(* ===== verification/Kept.v ===== *)
(** * Only a revocation forgets a device

    Every critical section of the gateway but one keeps the devices it has. *)

From stdpp Require Import base gmap strings list fin_maps fin_sets relations.
From Stdlib Require Import ZArith Lia.
From S2P Require Import Prelude Steps Rust Externals Clock Devices Admin Events World.
From S2P Require Import Pairing PairingFacts PairingSpec Webauthn WebauthnFacts.
From S2P Require Import Session SessionInv SessionOps SessionLogin Authorize.
From S2P Require Import SessionSpec Gateway GatewayFacts.

Local Open Scope Z_scope.

Section Kept.
Context `{Base64, Crypto, Http, Tokio, !Webauthn Transport, World W}.

Definition keeps (i i' : Identity) : Prop :=
  ∀ id, is_Some (i_devices i !! id) → is_Some (i_devices i' !! id).
#[export] Instance keeps_preorder : PreOrder keeps.
Proof. split; [by intros i id|]. intros i1 i2 i3 H12 H23 id Hid. auto. Qed.
Definition kept (t t' : Identity * W) : Prop := keeps t.1 t'.1.

Abbreviation kalong := (along kept).

Lemma kept_same {E A} (m : M (Identity * W) E A) : (∀ t, (m t).2.1 = t.1) → kalong m.
Proof. intros Hm. apply along_once. intros t id. by rewrite Hm. Qed.
Lemma kept_lift {E A} (f : W → A * W) : kalong (lift f : M (Identity * W) E A).
Proof. apply kept_same. intros [i w]. simpl. unfold lift. by destruct (f w). Qed.
Lemma kept_update {E} f : (∀ i, keeps i (f i)) → kalong (update f : M (Identity * W) E unit).
Proof. intros Hf. apply along_once. intros [i w]. apply Hf. Qed.
Lemma kept_get {E} : kalong (get : M (Identity * W) E Identity).
Proof. by apply kept_same. Qed.

Lemma keeps_same i i' : i_devices i' = i_devices i → keeps i i'.
Proof. intros Hd id. by rewrite Hd. Qed.
Lemma keeps_insert i id d : keeps i (set_devices (<[id := d]> (i_devices i)) i).
Proof. intros k Hk. simpl. apply lookup_insert_is_Some. destruct (decide (id = k)); auto. Qed.
Lemma keeps_invalidate_where p i : keeps i (invalidate_where p i).
Proof.
  apply keeps_same. unfold invalidate_where. induction (map_to_list _).*1 as [|id l IH]; [done|]. done.
Qed.

Hint Resolve kept_get keeps_insert keeps_invalidate_where : stepping.
Hint Extern 2 (along kept clock_read) => apply kept_lift : stepping.
Hint Extern 2 (along kept (random _)) => apply kept_lift : stepping.
Hint Extern 2 (along kept (try_emit _)) => apply kept_lift : stepping.
Hint Extern 2 (along kept (iterate _)) => apply kept_lift : stepping.
Hint Extern 2 (along kept draw_challenge) => apply kept_lift : stepping.
Hint Extern 2 (along kept (update _)) =>
  apply kept_update; intros ?; first [apply keeps_insert|apply keeps_invalidate_where|by apply keeps_same] : stepping.

Section Methods.
Context {E : Type}.
Lemma kept_try_emit_event e : kalong (try_emit_event e).
Proof. unfold try_emit_event. along_auto. Qed.
Hint Resolve kept_try_emit_event : stepping.
Lemma kept_purge : kalong (purge_expired (E := E)).
Proof. unfold purge_expired. along_auto. Qed.
Lemma kept_snapshot id : kalong (notify_snapshot (E := E) id).
Proof. unfold notify_snapshot. along_auto. Qed.
Hint Resolve kept_purge kept_snapshot : stepping.
Lemma kept_maintenance : kalong (identity_maintenance (E := E)).
Proof.
  unfold identity_maintenance. along_auto; apply along_for_each; intros [id d]; along_auto.
Qed.
Lemma kept_validate id host scope : kalong (validate (E := E) id host scope).
Proof. unfold validate. along_auto. Qed.
Hint Resolve kept_validate : stepping.
Lemma kept_revalidate ctx scope : kalong (revalidate (E := E) ctx scope).
Proof. unfold revalidate. along_auto. Qed.
Lemma kept_active_ids : kalong (active_session_ids (E := E)).
Proof. unfold active_session_ids. along_auto. Qed.
Lemma kept_can_elevate ctx scope : kalong (can_elevate (E := E) ctx scope).
Proof. unfold can_elevate. along_auto. Qed.
Lemma kept_owner response host : kalong (assertion_owner (E := E) response host).
Proof. unfold assertion_owner. along_auto. Qed.
Lemma kept_failed id rollback : kalong (assertion_failed (E := E) id rollback).
Proof. unfold assertion_failed. along_auto. Qed.
Lemma kept_verified id cred host v : kalong (assertion_verified (E := E) id cred host v).
Proof. unfold assertion_verified. along_auto. Qed.
End Methods.
Hint Resolve kept_try_emit_event kept_purge kept_snapshot kept_maintenance kept_validate kept_revalidate
  kept_active_ids kept_can_elevate kept_owner kept_failed kept_verified : stepping.

Lemma kept_authenticate headers host scope : kalong (authenticate headers host scope).
Proof. unfold authenticate. along_auto. Qed.
Lemma kept_elevate ctx scope : kalong (elevate ctx scope).
Proof. unfold elevate. along_auto. Qed.
Lemma kept_deadline ctx scope fresh : kalong (write_deadline ctx scope fresh).
Proof. unfold write_deadline. along_auto. Qed.
Lemma kept_register pairing verified : kalong (register_verified pairing verified).
Proof. unfold register_verified. along_auto. Qed.
Lemma kept_issue id host : kalong (issue_session id host).
Proof. unfold issue_session. along_auto. Qed.
Hint Resolve kept_elevate kept_deadline kept_issue : stepping.
Lemma kept_finish rp state response ctx : kalong (finish_assertion rp state response ctx).
Proof. unfold finish_assertion. along_auto. Qed.
Lemma kept_authorized {T} host ctx scope (write : M (Identity * W) Failure T) :
  kalong write → kalong (with_authorized host ctx scope write).
Proof. intros Hw. unfold with_authorized. along_auto. Qed.
Hint Resolve kept_authorized : stepping.
Lemma kept_peer host ctx : kalong (with_authorized host ctx View (peer_registration ctx)).
Proof.
  apply kept_authorized. unfold peer_registration. apply along_once. intros [i w]. simpl.
  apply keeps_same. unfold register_peer. destruct (_ || _); [done|]. by destruct (checked_add _ _ _).
Qed.
Lemma kept_logout host ctx : kalong (gateway_logout host ctx).
Proof. unfold gateway_logout. along_auto. Qed.

(** A command that is not a revocation. *)
Lemma change_kept command d snapshot widening name : (∀ v id, command ≠ DeviceRevoke v id) →
  command_change command d = Some (snapshot, widening, name) → is_Some snapshot.
Proof.
  intros Hc. destruct command as [v id label grants|v id|v id]; [|by destruct (Hc v id)|by intros [= <- _ _]].
  intros Hs. simpl in Hs. destruct label, grants; try done; cbn in Hs;
    repeat (case_match; simplify_eq/=); done.
Qed.
Lemma along_ret_bind {A B} (a : A) (k : A → M (Identity * W) Failure B) : kalong (k a) → kalong (bind (ret a) k).
Proof. done. Qed.
Lemma kept_command command : (∀ v id, command ≠ DeviceRevoke v id) → kalong (identity_command command).
Proof.
  intros Hc. unfold identity_command. cbn zeta. apply along_bind; [along_auto|intros _].
  apply along_bind; [along_auto|intros i]. apply along_bind; [along_auto|intros d].
  destruct (command_change command d) as [[[snapshot widening] name]|] eqn:Hs;
    [|exact (along_throw kept (A := AdminResult) INVALID_COMMAND)].
  apply along_ret_bind. destruct (change_kept _ _ _ _ _ Hc Hs) as [d' ->]. along_auto.
Qed.

(** ** The steps *)

Definition is_revoke (command : DeviceCommand) : option string :=
  match command with DeviceRevoke _ id => Some id | _ => None end.

(** The critical sections of the requests and of the maintenance: those of
    [gw_step] whose identity steps forget no device. *)
Definition itask t t' : Prop := identity_step t t' ∧ kept t t'.
Inductive ftask : Gw * W → Gw * W → Prop :=
| ft_identity p i w i' w' c : itask (i, w) (i', w') → ftask (mkGw p i c, w) (mkGw p i' c, w')
| ft_ceremony p i w c c' : ceremony_step c c' → ftask (mkGw p i c, w) (mkGw p i c', w).
Inductive gtask : Gw * W → Gw * W → Prop :=
| gt_free t t' : ftask t t' → gtask t t'
| gt_pairing p w p' w' i c : pairing_call (p, w) (p', w') → gtask (mkGw p i c, w) (mkGw p' i c, w')
| gt_register inner pairing verified t :
    (∀ n t, rtc ftask t (inner n t)) → gtask t (registration_commit inner pairing verified t).2.

Definition gw_keeps (t t' : Gw * W) : Prop := keeps (gw_identity t.1) (gw_identity t'.1).
Lemma ftask_free t t' : ftask t t' → free_step t t' ∧ gw_keeps t t'.
Proof. intros [p i w i' w' c [Hs Hk]|p i w c c' Hs]; split; [by constructor|exact Hk|by constructor|by intros id]. Qed.
Lemma ftasks_free t t' : rtc ftask t t' → rtc free_step t t' ∧ gw_keeps t t'.
Proof.
  intros Hs. induction Hs as [t|t1 t2 t3 H12 _ [IH IK]]; [split; [done|by intros id]|].
  apply ftask_free in H12 as [Hf Hk]. split; [by eapply rtc_l|]. intros id Hid. by apply IK, Hk.
Qed.
Lemma along_kept {E A} (m : M (Identity * W) E A) t : kalong m → kept t (m t).2.
Proof.
  intros Hm. specialize (Hm t). generalize dependent (m t).2. clear.
  intros t' Hs. induction Hs as [t|t1 t2 t3 H12 _ IH]; [by intros id|]. intros id Hid. by apply IH, H12.
Qed.

(** Every identity step is a revocation or keeps the devices. *)
Lemma identity_step_kept t t' : identity_step t t' →
  kept t t' ∨ ∃ v id, t' = (identity_command (DeviceRevoke v id) t).2.
Proof.
  intros Hs. pose proof (@along_kept) as Hk.
  destruct Hs as [c t|t|headers host scope t|ctx scope t|ctx scope t|t|rp state response ctx t
    |pairing verified t|host ctx t|host ctx t|host ctx scope fresh t|n i w|i w w' l _ _ _]; cycle 1.
  1-11: left.
  - apply Hk, kept_maintenance.
  - apply Hk, kept_authenticate.
  - apply Hk, kept_revalidate.
  - apply Hk, kept_can_elevate.
  - apply Hk, kept_active_ids.
  - apply Hk, kept_finish.
  - apply Hk, kept_register.
  - apply Hk, kept_peer.
  - apply Hk, kept_logout.
  - apply Hk, kept_authorized, along_map_err, kept_deadline.
  - by intros id.
  - by left; intros id.
  - destruct c as [v id label grants|v id|v id]; [left; apply Hk, kept_command; done|right; eauto
      |left; apply Hk, kept_command; done].
Qed.

(** The table's own sections of a commit leave the identity alone. *)
Abbreviation gkeeps := (along gw_keeps).
Lemma gkeeps_pairings {E A} (m : M (Pairings * W) E A) : gkeeps (in_pairings m).
Proof.
  apply along_once. intros [[p i c] w] id. unfold in_pairings, zoom. simpl. by destruct (m (p, w)) as [r [p' w']].
Qed.
Lemma gkeeps_register pairing verified : gkeeps (in_identity (register_verified pairing verified)).
Proof.
  intros [[p i c] w]. pose proof (kept_register pairing verified (i, w)) as Hk. unfold in_identity, zoom. simpl.
  destruct (register_verified pairing verified (i, w)) as [r t']. simpl in *. destruct t' as [i' w'].
  change i with ((i, w).1) at 1. apply rtc_once. intros id Hid. simpl in *.
  assert (∀ t t' : Identity * W, rtc kept t t' → kept t t') as Hall.
  { intros t t' Hs. induction Hs as [t|t1 t2 t3 H12 _ IH]; [by intros k|]. intros k Hk'. by apply IH, H12. }
  by apply (Hall _ _ Hk).
Qed.
Lemma gtask_step t t' : gtask t t' → gw_step t t' ∧ gw_keeps t t'.
Proof.
  intros [t0 t1 Hf|p w p' w' i c Hc|inner pairing verified t0 Hin].
  - apply ftask_free in Hf as [Hf Hk]. split; [by apply gs_free|done].
  - split; [by apply gs_pairing|by intros id].
  - split; [apply gs_register; intros n x; by apply ftasks_free|].
    assert (gkeeps (registration_commit inner pairing verified)) as Hk.
    { assert (∀ E n, gkeeps (modify (inner n) : M (Gw * W) E unit)) as Hinner.
      { intros E n. apply along_once. intros x. exact (proj2 (ftasks_free x _ (Hin n x))). }
      unfold registration_commit, finish.
      pose proof gkeeps_register. pose proof (@gkeeps_pairings).
      along_auto. }
    specialize (Hk t0). generalize dependent (registration_commit inner pairing verified t0).2.
    clear. intros t' Hs. induction Hs as [t|t1 t2 t3 H12 _ IH]; [by intros id|].
    intros id Hid. by apply IH, H12.
Qed.
End Kept.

• What to do
From the entries above, write out only the lines starting at the line that holds "- by intros id." and ending at the line that holds "specialize (Hk t0).", keeping both and matching them exactly.

• Answer
  - by intros id.
  - by left; intros id.
  - destruct c as [v id label grants|v id|v id]; [left; apply Hk, kept_command; done|right; eauto
      |left; apply Hk, kept_command; done].
Qed.

(** The table's own sections of a commit leave the identity alone. *)
Abbreviation gkeeps := (along gw_keeps).
Lemma gkeeps_pairings {E A} (m : M (Pairings * W) E A) : gkeeps (in_pairings m).
Proof.
  apply along_once. intros [[p i c] w] id. unfold in_pairings, zoom. simpl. by destruct (m (p, w)) as [r [p' w']].
Qed.
Lemma gkeeps_register pairing verified : gkeeps (in_identity (register_verified pairing verified)).
Proof.
  intros [[p i c] w]. pose proof (kept_register pairing verified (i, w)) as Hk. unfold in_identity, zoom. simpl.
  destruct (register_verified pairing verified (i, w)) as [r t']. simpl in *. destruct t' as [i' w'].
  change i with ((i, w).1) at 1. apply rtc_once. intros id Hid. simpl in *.
  assert (∀ t t' : Identity * W, rtc kept t t' → kept t t') as Hall.
  { intros t t' Hs. induction Hs as [t|t1 t2 t3 H12 _ IH]; [by intros k|]. intros k Hk'. by apply IH, H12. }
  by apply (Hall _ _ Hk).
Qed.
Lemma gtask_step t t' : gtask t t' → gw_step t t' ∧ gw_keeps t t'.
Proof.
  intros [t0 t1 Hf|p w p' w' i c Hc|inner pairing verified t0 Hin].
  - apply ftask_free in Hf as [Hf Hk]. split; [by apply gs_free|done].
  - split; [by apply gs_pairing|by intros id].
  - split; [apply gs_register; intros n x; by apply ftasks_free|].
    assert (gkeeps (registration_commit inner pairing verified)) as Hk.
    { assert (∀ E n, gkeeps (modify (inner n) : M (Gw * W) E unit)) as Hinner.
      { intros E n. apply along_once. intros x. exact (proj2 (ftasks_free x _ (Hin n x))). }
      unfold registration_commit, finish.
      pose proof gkeeps_register. pose proof (@gkeeps_pairings).
      along_auto. }
    specialize (Hk t0). generalize dependent (registration_commit inner pairing verified t0).2.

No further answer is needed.